━━ Dataset records

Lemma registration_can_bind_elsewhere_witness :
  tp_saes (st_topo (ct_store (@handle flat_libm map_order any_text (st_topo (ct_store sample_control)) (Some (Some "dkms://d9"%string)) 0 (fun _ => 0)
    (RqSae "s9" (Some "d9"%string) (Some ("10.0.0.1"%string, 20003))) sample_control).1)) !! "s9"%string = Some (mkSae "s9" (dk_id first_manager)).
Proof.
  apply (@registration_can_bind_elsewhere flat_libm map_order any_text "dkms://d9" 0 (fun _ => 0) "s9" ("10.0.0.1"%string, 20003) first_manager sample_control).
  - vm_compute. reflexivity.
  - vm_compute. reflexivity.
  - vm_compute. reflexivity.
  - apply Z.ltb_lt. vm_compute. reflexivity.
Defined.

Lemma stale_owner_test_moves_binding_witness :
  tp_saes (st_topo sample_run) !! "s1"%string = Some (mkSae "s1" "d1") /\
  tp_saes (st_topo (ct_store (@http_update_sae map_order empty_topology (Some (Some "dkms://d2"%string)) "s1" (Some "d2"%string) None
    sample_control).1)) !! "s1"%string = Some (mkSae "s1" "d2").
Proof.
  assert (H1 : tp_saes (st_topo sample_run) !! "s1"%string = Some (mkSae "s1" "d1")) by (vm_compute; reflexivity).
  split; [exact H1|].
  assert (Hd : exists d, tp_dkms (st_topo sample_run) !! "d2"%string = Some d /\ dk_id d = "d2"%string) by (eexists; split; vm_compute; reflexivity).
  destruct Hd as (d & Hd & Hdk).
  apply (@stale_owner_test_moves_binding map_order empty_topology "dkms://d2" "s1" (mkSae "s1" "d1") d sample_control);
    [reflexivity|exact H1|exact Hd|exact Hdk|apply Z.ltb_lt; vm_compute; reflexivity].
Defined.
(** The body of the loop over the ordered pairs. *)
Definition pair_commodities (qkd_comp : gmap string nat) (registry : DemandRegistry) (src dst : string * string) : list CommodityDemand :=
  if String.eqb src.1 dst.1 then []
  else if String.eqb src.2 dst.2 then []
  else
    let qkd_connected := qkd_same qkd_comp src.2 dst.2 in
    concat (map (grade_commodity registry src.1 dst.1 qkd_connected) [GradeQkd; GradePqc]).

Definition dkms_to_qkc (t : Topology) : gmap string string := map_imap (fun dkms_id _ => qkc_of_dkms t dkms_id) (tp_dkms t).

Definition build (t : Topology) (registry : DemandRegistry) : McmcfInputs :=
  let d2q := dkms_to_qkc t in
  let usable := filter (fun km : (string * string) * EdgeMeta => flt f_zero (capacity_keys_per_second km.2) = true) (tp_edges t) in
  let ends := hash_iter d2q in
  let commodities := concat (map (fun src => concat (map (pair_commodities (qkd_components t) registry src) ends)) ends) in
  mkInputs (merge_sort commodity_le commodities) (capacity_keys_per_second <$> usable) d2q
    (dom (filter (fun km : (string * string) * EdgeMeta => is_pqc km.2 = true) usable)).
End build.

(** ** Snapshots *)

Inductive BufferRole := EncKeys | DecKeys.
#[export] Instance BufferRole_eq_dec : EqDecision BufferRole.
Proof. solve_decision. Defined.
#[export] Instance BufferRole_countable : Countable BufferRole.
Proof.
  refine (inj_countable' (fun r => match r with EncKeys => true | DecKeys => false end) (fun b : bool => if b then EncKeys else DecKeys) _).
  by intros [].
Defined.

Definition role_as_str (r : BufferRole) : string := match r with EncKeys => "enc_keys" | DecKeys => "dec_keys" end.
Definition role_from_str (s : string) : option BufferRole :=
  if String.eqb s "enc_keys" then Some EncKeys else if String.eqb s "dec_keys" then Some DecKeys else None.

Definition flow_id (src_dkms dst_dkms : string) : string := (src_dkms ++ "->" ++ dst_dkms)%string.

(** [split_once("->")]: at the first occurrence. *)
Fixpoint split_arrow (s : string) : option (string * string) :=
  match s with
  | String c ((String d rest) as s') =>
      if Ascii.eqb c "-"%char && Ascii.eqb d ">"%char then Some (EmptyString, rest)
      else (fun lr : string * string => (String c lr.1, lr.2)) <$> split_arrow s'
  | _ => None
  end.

━━━━
━━ Dataset records

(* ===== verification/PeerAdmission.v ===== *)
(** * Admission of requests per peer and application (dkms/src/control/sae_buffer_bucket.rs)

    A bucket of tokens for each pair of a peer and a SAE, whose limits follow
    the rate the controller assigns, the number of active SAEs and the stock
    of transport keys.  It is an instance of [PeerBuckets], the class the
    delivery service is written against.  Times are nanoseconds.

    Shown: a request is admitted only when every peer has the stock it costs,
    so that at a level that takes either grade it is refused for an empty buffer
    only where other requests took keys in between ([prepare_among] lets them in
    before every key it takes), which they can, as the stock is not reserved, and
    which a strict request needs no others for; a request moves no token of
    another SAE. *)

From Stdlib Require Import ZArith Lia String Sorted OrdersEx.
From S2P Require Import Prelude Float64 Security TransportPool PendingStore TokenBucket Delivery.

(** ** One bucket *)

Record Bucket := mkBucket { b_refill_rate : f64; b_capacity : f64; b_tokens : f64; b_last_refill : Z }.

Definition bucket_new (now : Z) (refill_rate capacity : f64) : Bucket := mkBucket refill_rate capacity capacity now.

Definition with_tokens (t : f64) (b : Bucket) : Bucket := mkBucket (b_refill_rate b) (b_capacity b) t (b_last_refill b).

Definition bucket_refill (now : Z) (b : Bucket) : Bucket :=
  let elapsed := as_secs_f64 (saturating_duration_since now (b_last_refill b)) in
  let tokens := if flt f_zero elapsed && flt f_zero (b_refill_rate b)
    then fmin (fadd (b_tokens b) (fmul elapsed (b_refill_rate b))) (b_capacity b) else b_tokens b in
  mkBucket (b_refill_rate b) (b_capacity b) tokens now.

━━━━

Please state how many lines in the data contain the word "EncKeys", giving only that number.

4